For the fourth match in succession under the hefty weight of home pressure, Ash Barty stood before a taller, stronger opponent capable of hitting just about every tennis player in the world off the court. Each time her opponents have arrived on Rod Laver Arena armed with their biggest weapons, it has taken Barty little more than an hour to dismantle them with relative ease.
On Thursday night it was Madison Keys’ turn to experience the deep discomfort of Barty’s game, and she was beaten as soundly as all the others. After just 62 minutes Barty won 6-1, 6-3 to reach the Australian Open final for the first time. She has dropped just 21 games across six matches.
Saturday’s stage is now set. Barty will look to become the first Australian to win their home Open in 44 years, since Chris O’Neil in 1978. She is the first Australian woman to reach the singles final here since Wendy Turnbull in 1980.
“It’s unreal,” Barty said. “Honestly, it’s just incredible. I love this tournament, I love coming out here and playing in Australia. As an Aussie, we’re exceptionally spoiled that we’re a grand slam nation that we get to play at home. We get to play in our back yard. I’m just happy that I get to play my best tennis here. I enjoy it, I’ve done well and now we get a chance to play for a title. It’s unreal.”

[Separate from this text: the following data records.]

(* ===== verification/ExpertLocation.v ===== *)
(** * Where the experts are

    Models [src/python/sglang/srt/eplb/expert_location.py] and [expert_location_dispatch.py]: the metadata of the
    physical experts ([ExpertLocationMetadata] and its construction from maps, its update layer by layer), the
    physical expert to which a rank dispatches a logical expert ([_find_nearest_expert], [_fair_choices],
    [compute_logical_to_rank_dispatch_physical_map]), and the translation of the routed expert ids.

    The CPU copies of the tensors are not repeated.  The random generator is a parameter of the class [PyRandom]
    with the documented behaviour of [random.Random]: [sample] draws distinct positions, [shuffle] permutes.
    Shapes are those of the server; broadcasting between different shapes is not modelled. *)

From S2P Require Import Prelude RadixKey ExpertBalance.

(** [random.Random] *)
Class PyRandom (Rng : Type) := {
  seeded : Z → Rng;
  sample : Rng → list Z → Z → Rng * list Z;
  shuffle : Rng → list Z → Rng * list Z;
  sample_ok r l k : 0 ≤ k ≤ zlen l → zlen (sample r l k).2 = k ∧ (sample r l k).2 ⊆+ l;
  shuffle_ok r l : (shuffle r l).2 ≡ₚ l
}.

(** ** The nearest physical expert *)

Definition compute_gpu_id_of_physical_expert (physical_expert_id num_local_gpu_physical_experts : Z) : res Z :=
  int_div physical_expert_id num_local_gpu_physical_experts.
Definition compute_node_id_of_physical_expert (physical_expert_id num_local_host_physical_experts : Z) : res Z :=
  int_div physical_expert_id num_local_host_physical_experts.

Definition find_nearest_expert (candidates : list Z) (num_local_gpu moe_ep_rank num_gpus_per_node num_local_node : Z) : res Z :=
  match candidates with
  | [c] => Ok c
  | _ =>
      same_gpu ← res_filter (λ c, g ← compute_gpu_id_of_physical_expert c num_local_gpu; Ok (bool_decide (g = moe_ep_rank))) candidates;
      match same_gpu with
      | c :: _ => Ok c
      | [] =>
          node_rank ← int_div moe_ep_rank num_gpus_per_node;
          same_node ← res_filter (λ c, n ← compute_node_id_of_physical_expert c num_local_node; Ok (bool_decide (n = node_rank))) candidates;
          match same_node with c :: _ => Ok c | [] => Ok (-1) end
      end
  end.

Section random.
Context {Rng : Type} `{PyRandom Rng}.

(** [_fair_choices] *)
Definition fair_choices (arr : list Z) (k : Z) (r : Rng) : res (Rng * list Z) :=
  quotient ← int_div k (zlen arr);
  remainder ← int_mod k (zlen arr);
  let '(r, extra) := sample r arr remainder in
  Ok (shuffle r (concat (replicate (Z.to_nat quotient) arr) ++ extra)).

(** The choices go to the ranks without a near expert, in order. *)
Fixpoint fill_remaining (vals choices : list Z) : res (list Z) :=
  match vals with
  | [] => Ok []
  | v :: vals' =>
      if bool_decide (v = -1) then
        match choices with
        | c :: choices' => l ← fill_remaining vals' choices'; Ok (c :: l)
        | [] => Raise ValueError
        end
      else l ← fill_remaining vals' choices; Ok (v :: l)
  end.

(** The physical experts of all ranks for one logical expert of a layer. *)
Definition dispatch_cell (num_local_gpu num_gpus_per_node num_local_node ep_size : Z) (r : Rng) (row : list Z) : res (Rng * list Z) :=
  let candidates := List.filter (λ p, negb (bool_decide (p = -1))) row in
  vals ← res_map (λ rank, find_nearest_expert candidates num_local_gpu rank num_gpus_per_node num_local_node) (seqZ 0 ep_size);
  let remaining := List.filter (λ v, bool_decide (v = -1)) vals in
  match remaining with
  | [] => Ok (r, vals)
  | _ => '(r, choices) ← fair_choices candidates (zlen remaining) r; l ← fill_remaining vals choices; Ok (r, l)
  end.

(** The loops over the layers and experts: for each the physical experts of all ranks. *)
Fixpoint dispatch_cells (num_local_gpu num_gpus_per_node num_local_node ep_size : Z) (r : Rng) (rows : list (list Z)) : res (Rng * list (list Z)) :=
  match rows with
  | [] => Ok (r, [])
  | row :: rows' =>
      '(r, cell) ← dispatch_cell num_local_gpu num_gpus_per_node num_local_node ep_size r row;
      '(r, cells) ← dispatch_cells num_local_gpu num_gpus_per_node num_local_node ep_size r rows';
      Ok (r, cell :: cells)
  end.

Fixpoint dispatch_layers (num_local_gpu num_gpus_per_node num_local_node ep_size : Z) (r : Rng) (layers : list (list (list Z)))
    : res (Rng * list (list (list Z))) :=
  match layers with
  | [] => Ok (r, [])
  | rows :: layers' =>
      '(r, cells) ← dispatch_cells num_local_gpu num_gpus_per_node num_local_node ep_size r rows;
      '(r, rest) ← dispatch_layers num_local_gpu num_gpus_per_node num_local_node ep_size r layers';
      Ok (r, cells :: rest)
  end.

Definition compute_logical_to_rank_dispatch_physical_map (nnodes : Z) (logical_to_all_physical_map : list (list (list Z)))
    (ep_size num_physical_experts ep_rank : Z) (seed : Z) : res (list (list Z)) :=
  num_local_gpu ← int_div num_physical_experts ep_size;
  num_gpus_per_node ← int_div ep_size nnodes;
  '(_, layers) ← dispatch_layers num_local_gpu num_gpus_per_node (num_local_gpu * num_gpus_per_node) ep_size (seeded seed) logical_to_all_physical_map;
  _ ← py_assert (forallb (forallb (forallb (λ v, negb (bool_decide (v = -1))))) layers);
  res_map (res_map (λ cell, tensor_get cell ep_rank)) layers.

End random.

(** ** From [physical_to_logical_map] to the inverse map *)

(** [_pad_nested_array] *)
Definition pad_nested_array (arr : list (list (list Z))) (pad_value : Z) : res (list (list (list Z))) :=
  match concat arr with
  | [] => Raise ValueError
  | inner :: rest =>
      let max_len := foldl Nat.max (length inner) (map length rest) in
      Ok (map (map (λ inner, inner ++ replicate (max_len - length inner) pad_value)) arr)
  end.

(** The candidates of the logical experts of a layer. *)
Definition candidates_of_layer (physical_to_logical : list Z) (num_logical_experts : Z) : res (list (list Z)) :=
  res_fold (λ lists '(p, e),
    match py_get lists e with
    | Some l => Ok (<[Z.to_nat e := l ++ [p]]> lists)
    | None => Raise IndexError
    end) (replicate (Z.to_nat num_logical_experts) []) (zip (seqZ 0 (zlen physical_to_logical)) physical_to_logical).

(** [_compute_logical_to_all_physical_map] *)
Definition compute_logical_to_all_physical_map (server_ep_size nnodes : Z) (physical_to_logical_map : list (list Z))
    (num_physical_experts num_logical_experts ep_size : Z) (moe_ep_rank : option Z) : res (list (list (list Z))) :=
  lists ← res_map (λ row, candidates_of_layer row num_logical_experts) physical_to_logical_map;
  lists ←
    match moe_ep_rank with
    | None => Ok lists
    | Some rank =>
        num_gpus_per_node ← int_div server_ep_size nnodes;
        num_local_gpu ← int_div num_physical_experts ep_size;
        res_map (res_map (λ candidates,
          nearest ← find_nearest_expert candidates num_local_gpu rank num_gpus_per_node (num_local_gpu * num_gpus_per_node);
          Ok (if negb (bool_decide (nearest = -1)) then [nearest] else candidates))) lists
    end;
  pad_nested_array lists (-1).

(** ** The metadata *)

Record ExpertLocationMetadata := mkMetadata {
  physical_to_logical_map : list (list Z);
  logical_to_all_physical_map : list (list (list Z));
  logical_to_all_physical_map_num_valid : list (list Z);
  logical_to_rank_dispatch_physical_map : option (list (list Z))
}.

(** [__post_init__]: the shapes of the maps agree. *)
Definition post_init (m : ExpertLocationMetadata) (num_physical num_logical : Z) : res ExpertLocationMetadata :=
  let l0 := zlen (physical_to_logical_map m) in
  _ ← py_assert (bool_decide (l0 = zlen (logical_to_all_physical_map m)) && bool_decide (l0 = zlen (logical_to_all_physical_map_num_valid m)));
  _ ← py_assert (forallb (λ rows, bool_decide (zlen rows = num_logical)) (logical_to_all_physical_map m)
                 && forallb (λ row, bool_decide (zlen row = num_logical)) (logical_to_all_physical_map_num_valid m));
  _ ← py_assert (forallb (λ row, bool_decide (zlen row = num_physical)) (physical_to_logical_map m)
                 && forallb (forallb (λ row, bool_decide (zlen row = num_physical))) (logical_to_all_physical_map m));
  Ok m.

(** [F.pad] of a row on the right up to [n] entries; it crops when the row is longer. *)
Definition pad_row (n : Z) (row : list Z) : list Z := take (Z.to_nat n) row ++ replicate (Z.to_nat (n - zlen row)) (-1).

(** [torch.count_nonzero(row != -1)] *)
Definition count_valid (row : list Z) : Z := zlen (List.filter (λ p, negb (bool_decide (p = -1))) row).

Section metadata.
Context {Rng : Type} `{PyRandom Rng}.

(** [_init_raw]; [static] is [ep_dispatch_algorithm == "static"]. *)
Definition init_raw (nnodes ep_size ep_rank num_physical num_logical : Z) (static : bool)
    (p2l : list (list Z)) (l2p : list (list (list Z))) : res ExpertLocationMetadata :=
  dispatch ←
    (if static then d ← compute_logical_to_rank_dispatch_physical_map nnodes l2p ep_size num_physical ep_rank 42; Ok (Some d) else Ok None);
  post_init (mkMetadata p2l (map (map (pad_row num_physical)) l2p) (map (map count_valid) l2p) dispatch) num_physical num_logical.

(** [init_by_mapping] and [init_trivial], after [_init_common]. *)
Definition init_by_mapping (nnodes ep_size ep_rank num_physical num_logical : Z) (static : bool) (p2l : list (list Z)) (moe_ep_rank : option Z)
    : res ExpertLocationMetadata :=
  l2p ← compute_logical_to_all_physical_map ep_size nnodes p2l num_physical num_logical ep_size moe_ep_rank;
  init_raw nnodes ep_size ep_rank num_physical num_logical static p2l l2p.

(** [_init_common]: the numbers of physical experts, in all and of a rank. *)
Definition init_common (num_logical_experts ep_num_redundant_experts ep_size : Z) : res (Z * Z) :=
  let num_physical_experts := num_logical_experts + ep_num_redundant_experts in
  _ ← assert_divides ep_size num_physical_experts;
  num_local ← int_div num_physical_experts ep_size;
  Ok (num_physical_experts, num_local).

Definition init_trivial (nnodes ep_size ep_rank num_layers num_logical ep_num_redundant_experts : Z) (static : bool) (moe_ep_rank : option Z)
    : res ExpertLocationMetadata :=
  '(num_physical, _) ← init_common num_logical ep_num_redundant_experts ep_size;
  row ← res_map (λ p, int_mod p num_logical) (seqZ 0 num_physical);
  init_by_mapping nnodes ep_size ep_rank num_physical num_logical static (replicate (Z.to_nat num_layers) row) moe_ep_rank.

End metadata.

(** [update]: the layers in [update_layer_ids] are taken from the other metadata. *)
Definition update_field {A} (update_layer_ids : list Z) (self other : list A) : res (list A) :=
  if bool_decide (length self = length other) then
    Ok (imap (λ i '(a, b), if bool_decide (Z.of_nat i ∈ update_layer_ids) then b else a) (zip self other))
  else Raise RuntimeError.

Definition metadata_update (self other : ExpertLocationMetadata) (update_layer_ids : list Z) : res ExpertLocationMetadata :=
  p2l ← update_field update_layer_ids (physical_to_logical_map self) (physical_to_logical_map other);
  l2p ← update_field update_layer_ids (logical_to_all_physical_map self) (logical_to_all_physical_map other);
  num_valid ← update_field update_layer_ids (logical_to_all_physical_map_num_valid self) (logical_to_all_physical_map_num_valid other);
  dispatch ←
    match logical_to_rank_dispatch_physical_map self, logical_to_rank_dispatch_physical_map other with
    | Some a, Some b => d ← update_field update_layer_ids a b; Ok (Some d)
    | None, None => Ok None
    | _, _ => Raise AssertionError
    end;
  Ok (mkMetadata p2l l2p num_valid dispatch).

(** [logical_to_all_physical] *)
Definition logical_to_all_physical (m : ExpertLocationMetadata) (num_physical num_logical layer_id logical_expert_id : Z)
    (require_global_experts : bool) : res (list Z) :=
  rows ← tensor_get (logical_to_all_physical_map m) layer_id;
  if require_global_experts then
    if bool_decide (num_logical = 0) then Raise ValueError
    else Ok (List.filter (λ p, bool_decide ((p - logical_expert_id) mod num_logical = 0)) (seqZ logical_expert_id (num_physical - logical_expert_id)))
  else
    row ← tensor_get rows logical_expert_id;
    Ok (List.filter (λ p, negb (bool_decide (p = -1))) row).

(** ** Dispatch of the routed experts *)

Inductive DispatchAlgorithm := static | dynamic | fake.

(** [topk_ids_logical_to_physical] for the flattened ids of a layer; [random] are the values of [randint]. *)
Definition topk_ids_logical_to_physical (m : ExpertLocationMetadata) (layer_id : Z) (algorithm : option DispatchAlgorithm)
    (random topk_ids : list Z) : res (list Z) :=
  match algorithm with
  | None => Ok topk_ids
  | Some static =>
      match logical_to_rank_dispatch_physical_map m with
      | Some d => row ← tensor_get d layer_id; res_map (tensor_get row) topk_ids
      | None => Raise TypeError
      end
  | Some (dynamic | fake) =>
      rows ← tensor_get (logical_to_all_physical_map m) layer_id;
      valid ← tensor_get (logical_to_all_physical_map_num_valid m) layer_id;
      res_map (λ '(e, x), n ← tensor_get valid e; i ← int_mod x n; row ← tensor_get rows e; tensor_get row i) (zip topk_ids random)
  end.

In the final Barty will face Danielle Collins, the 27th seed, after the American rose to the occasion in her second grand slam semi-final and produced a ball-striking lesson of the highest standard. She eviscerated Iga Swiatek, the Polish seventh seed, 6-4, 6-1 to reach her first major final.
Like many of Barty’s opponents before her, Keys could only smile in her press conference as she relived the ordeal of facing the Australian in her current form. “It’s tough,” said Keys. “It sucks. I mean, she’s just playing incredibly well. You have a gameplan in your head but she’s just executing everything so well.”
Keys last played Barty at the 2019 French Open en route to Barty’s first grand slam title. She said that she feels Barty’s level has significantly improved since then, highlighted by her slice cutting through the court and the assertiveness with which she commands matches. Barty drew countless errors from Keys with her backhand slice, she pulled her on the run with sharp crosscourt forehand rallies and she did not hesitate to step inside her baseline with her forehand. “Obviously I was able to make Maddie uncomfortable and make her press, and that was kind of part of the plan as well,” she said.
Between them, Barty and Keys are the two best servers of this year’s tournament but the match-up demonstrated Barty’s all-around excellence on both serve and return, with 48% of her serves going unreturned, whereas Keys managed just 19%, a steep drop from her tournament average of 33%. Not only did Barty serve impeccably, but she also constantly put returns into play and refused to allow Keys free points.
As Barty digested her success, she looked back to her first Australian Open experience when she was 11 or 12 at a training camp, a moment that opened her eyes to what is possible in tennis.
“To see how professional it was and to see everyone going about their business was really eye-opening,” she said. “My first taste of it was in the juniors and I loved it. I think being able to get a taste of that kind of lit the flame. You wonder what you can achieve. You wonder what you can do.”
What Barty has done since is far beyond what she could have imagined. Over the past few years she has separated herself from the rest of the field, marking herself as the undisputed No 1 and leaving her defeated opponents in awe. On Saturday she will return to Rod Laver Arena to compete at home for her first Australian Open title.
Collins followed Barty shortly afterwards and, faced with the opportunity of her career, she was in the zone from the very beginning until the end. She demolished Swiatek’s second serve and finished with 27 winners to just 13 unforced errors. Such was the relentlessness of Collins’s aggression, Swiatek described the American’s shots as the hardest she has faced. “I was prepared for her playing [an] aggressive game, but I think that was the fastest ball I have ever played against in a match,” she said.
The route that Collins has trod to reach the pinnacle of her sport, a grand slam final, is notable in itself. She built her game on the public courts of Florida and she spent her youth playing college tennis at the University of Virginia. Since turning professional in 2016, she has had to navigate numerous serious health problems. Nine months ago, she underwent endometriosis surgery that included removing a tennis ball-sized cyst from her uterus. Three years earlier she was diagnosed with rheumatoid arthritis, an autoimmune disease.
Yet here she is. Collins will break into the top 10 and she will be the new American No 1 next week. “To be playing on this stage where so many of my idols as a kid played, it’s almost surreal,” said Collins. “This is just what we all, as kids, dream of doing. So it’s just such a special moment for me. I’m just trying to embrace all of it.”